**Exercise brief:** Write out the records again exactly. Nothing should be dropped.
-- Information given follows --
(** * backup-folder: the incremental backup engine of [index.js]

    A shallow embedding of [index.js] (walk, withRetries, humanFileSize,
    the command line, the upload closure and [main]) and the properties of
    its incremental-sync logic.

    Conventions of the embedding.
    - Instants are integers: milliseconds since the POSIX epoch, as
      [Date.prototype.getTime] and [stats.mtimeMs] give them.  [NaN] (an
      invalid [Date]) is [None].
    - An asynchronous function is a state transformer that returns, throws
      or leaves the process ([process.exit]).
    - The text of the sidecar file is represented by what [JSON.parse] makes
      of it, and a [Date] by its instant, in memory and in the file.
    - The upload tasks are run one after the other when the queue is
      drained: one of the schedules of the concurrent program.
    - The platform is POSIX ([isWinows] is false).
    - For the engine, command-line validation (lines 117-146) has
      succeeded and its results are the fields of [Config]; the validation
      itself is [startup]. *)

From Stdlib Require Import ZArith List String Ascii Bool Arith Lia.
Import ListNotations.

Set Warnings "-register-all".

Open Scope string_scope.
Open Scope Z_scope.

(** ** JavaScript values *)

(** An [Error] object: the two properties the program reads. *)
Record JSError := mkError { code : option string; message : string }.

(** A thrown value: [null] ([withRetries] starts with [lastError = null]) or
    an [Error]. *)
Inductive Thrown :=
| TNull
| TError (e : JSError).

(** The [TypeError] of a property read on [null]. *)
Definition TypeError_null (prop : string) : JSError :=
  mkError None ("Cannot read properties of null (reading '" ++ prop ++ "')").

(** How an asynchronous computation ends. *)
Inductive Outcome (A : Type) :=
| Ret (a : A)
| Throw (e : Thrown)
| Exit (exit_code : Z).
Arguments Ret {A} a.
Arguments Throw {A} e.
Arguments Exit {A} exit_code.

(** An asynchronous computation on the state [St]. *)
Definition M (St A : Type) := St -> Outcome A * St.

Definition ret {St A} (a : A) : M St A := fun s => (Ret a, s).

(** [await m] followed by [k]; a throw or an exit ends both. *)
Definition bind {St A B} (m : M St A) (k : A -> M St B) : M St B :=
  fun s =>
    match m s with
    | (Ret a, s1) => k a s1
    | (Throw e, s1) => (Throw e, s1)
    | (Exit c, s1) => (Exit c, s1)
    end.

(** A side effect that cannot fail. *)
Definition effect {St} (f : St -> St) : M St unit := fun s => (Ret tt, f s).

Declare Scope js_scope.
Delimit Scope js_scope with js.
Notation "x <- m ;; k" := (bind m (fun x => k))
  (at level 61, m at next level, right associativity) : js_scope.
Notation "m ;;; k" := (bind m (fun _ => k))
  (at level 61, right associativity) : js_scope.
Open Scope js_scope.

(** ** withRetries (lines 76-90) *)

Section Retry.
Context {St A : Type}.

(** The effect of [logError(msg)] on the state. *)
Variable logError : string -> St -> St.

(** The [while (actualRetries < retries)] loop; [remaining] is
    [retries - actualRetries].  In the [catch], [e.message] on a thrown
    [null] is itself a [TypeError], which leaves the function. *)
Fixpoint withRetries_loop (fn : M St A) (remaining : nat) (lastError : Thrown)
  : M St A :=
  fun s =>
    match remaining with
    | O => (Throw lastError, s)
    | S r =>
        match fn s with
        | (Ret a, s1) => (Ret a, s1)
        | (Throw TNull, s1) => (Throw (TError (TypeError_null "message")), s1)
        | (Throw (TError e), s1) =>
            withRetries_loop fn r (TError e) (logError (message e) s1)
        | (Exit c, s1) => (Exit c, s1)
        end
    end.

(** [withRetries(fn, {retries})] *)
Definition withRetries (fn : M St A) (retries : nat) : M St A :=
  withRetries_loop fn retries TNull.
End Retry.

(** The default of the [retries] option. *)
Definition default_retries : nat := 3.






(** ** JSON values and the sidecar file *)

(** A value as [JSON.parse] returns it and [JSON.stringify] takes it.
    [JDate t] is the instant [t]: a [Date] object in memory and, in the file,
    the ISO-8601 string [Date.prototype.toJSON] writes for it (a non-empty
    string that [new Date] reads back as [t]).  Numbers are integers; the
    program writes none.  An object is the list of its properties in
    insertion order. *)
Inductive JSON :=
| JNull
| JBool (b : bool)
| JNum (n : Z)
| JStr (s : string)
| JDate (t : Z)
| JArr (items : list JSON)
| JObj (fields : list (string * JSON)).

Fixpoint lookup (k : string) (fs : list (string * JSON)) : option JSON :=
  match fs with
  | [] => None
  | (k', v) :: fs' => if String.eqb k k' then Some v else lookup k fs'
  end.

(** [j.k] for [j] other than [null]; [None] is [undefined]. *)
Definition get_prop (j : JSON) (k : string) : option JSON :=
  match j with
  | JObj fs => lookup k fs
  | _ => None
  end.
-- Information given concluded --
**Solution for this exercise:**
(** * backup-folder: the incremental backup engine of [index.js]

    A shallow embedding of [index.js] (walk, withRetries, humanFileSize,
    the command line, the upload closure and [main]) and the properties of
    its incremental-sync logic.

    Conventions of the embedding.
    - Instants are integers: milliseconds since the POSIX epoch, as
      [Date.prototype.getTime] and [stats.mtimeMs] give them.  [NaN] (an
      invalid [Date]) is [None].
    - An asynchronous function is a state transformer that returns, throws
      or leaves the process ([process.exit]).
    - The text of the sidecar file is represented by what [JSON.parse] makes
      of it, and a [Date] by its instant, in memory and in the file.
    - The upload tasks are run one after the other when the queue is
      drained: one of the schedules of the concurrent program.
    - The platform is POSIX ([isWinows] is false).
    - For the engine, command-line validation (lines 117-146) has
      succeeded and its results are the fields of [Config]; the validation
      itself is [startup]. *)

From Stdlib Require Import ZArith List String Ascii Bool Arith Lia.
Import ListNotations.

Set Warnings "-register-all".

Open Scope string_scope.
Open Scope Z_scope.

(** ** JavaScript values *)

(** An [Error] object: the two properties the program reads. *)
Record JSError := mkError { code : option string; message : string }.

(** A thrown value: [null] ([withRetries] starts with [lastError = null]) or
    an [Error]. *)
Inductive Thrown :=
| TNull
| TError (e : JSError).

(** The [TypeError] of a property read on [null]. *)
Definition TypeError_null (prop : string) : JSError :=
  mkError None ("Cannot read properties of null (reading '" ++ prop ++ "')").

(** How an asynchronous computation ends. *)
Inductive Outcome (A : Type) :=
| Ret (a : A)
| Throw (e : Thrown)
| Exit (exit_code : Z).
Arguments Ret {A} a.
Arguments Throw {A} e.
Arguments Exit {A} exit_code.

(** An asynchronous computation on the state [St]. *)
Definition M (St A : Type) := St -> Outcome A * St.

Definition ret {St A} (a : A) : M St A := fun s => (Ret a, s).

(** [await m] followed by [k]; a throw or an exit ends both. *)
Definition bind {St A B} (m : M St A) (k : A -> M St B) : M St B :=
  fun s =>
    match m s with
    | (Ret a, s1) => k a s1
    | (Throw e, s1) => (Throw e, s1)
    | (Exit c, s1) => (Exit c, s1)
    end.

(** A side effect that cannot fail. *)
Definition effect {St} (f : St -> St) : M St unit := fun s => (Ret tt, f s).

Declare Scope js_scope.
Delimit Scope js_scope with js.
Notation "x <- m ;; k" := (bind m (fun x => k))
  (at level 61, m at next level, right associativity) : js_scope.
Notation "m ;;; k" := (bind m (fun _ => k))
  (at level 61, right associativity) : js_scope.
Open Scope js_scope.

(** ** withRetries (lines 76-90) *)

Section Retry.
Context {St A : Type}.

(** The effect of [logError(msg)] on the state. *)
Variable logError : string -> St -> St.

(** The [while (actualRetries < retries)] loop; [remaining] is
    [retries - actualRetries].  In the [catch], [e.message] on a thrown
    [null] is itself a [TypeError], which leaves the function. *)
Fixpoint withRetries_loop (fn : M St A) (remaining : nat) (lastError : Thrown)
  : M St A :=
  fun s =>
    match remaining with
    | O => (Throw lastError, s)
    | S r =>
        match fn s with
        | (Ret a, s1) => (Ret a, s1)
        | (Throw TNull, s1) => (Throw (TError (TypeError_null "message")), s1)
        | (Throw (TError e), s1) =>
            withRetries_loop fn r (TError e) (logError (message e) s1)
        | (Exit c, s1) => (Exit c, s1)
        end
    end.

(** [withRetries(fn, {retries})] *)
Definition withRetries (fn : M St A) (retries : nat) : M St A :=
  withRetries_loop fn retries TNull.
End Retry.

(** The default of the [retries] option. *)
Definition default_retries : nat := 3.






(** ** JSON values and the sidecar file *)

(** A value as [JSON.parse] returns it and [JSON.stringify] takes it.
    [JDate t] is the instant [t]: a [Date] object in memory and, in the file,
    the ISO-8601 string [Date.prototype.toJSON] writes for it (a non-empty
    string that [new Date] reads back as [t]).  Numbers are integers; the
    program writes none.  An object is the list of its properties in
    insertion order. *)
Inductive JSON :=
| JNull
| JBool (b : bool)
| JNum (n : Z)
| JStr (s : string)
| JDate (t : Z)
| JArr (items : list JSON)
| JObj (fields : list (string * JSON)).

Fixpoint lookup (k : string) (fs : list (string * JSON)) : option JSON :=
  match fs with
  | [] => None
  | (k', v) :: fs' => if String.eqb k k' then Some v else lookup k fs'
  end.

(** [j.k] for [j] other than [null]; [None] is [undefined]. *)
Definition get_prop (j : JSON) (k : string) : option JSON :=
  match j with
  | JObj fs => lookup k fs
  | _ => None
  end.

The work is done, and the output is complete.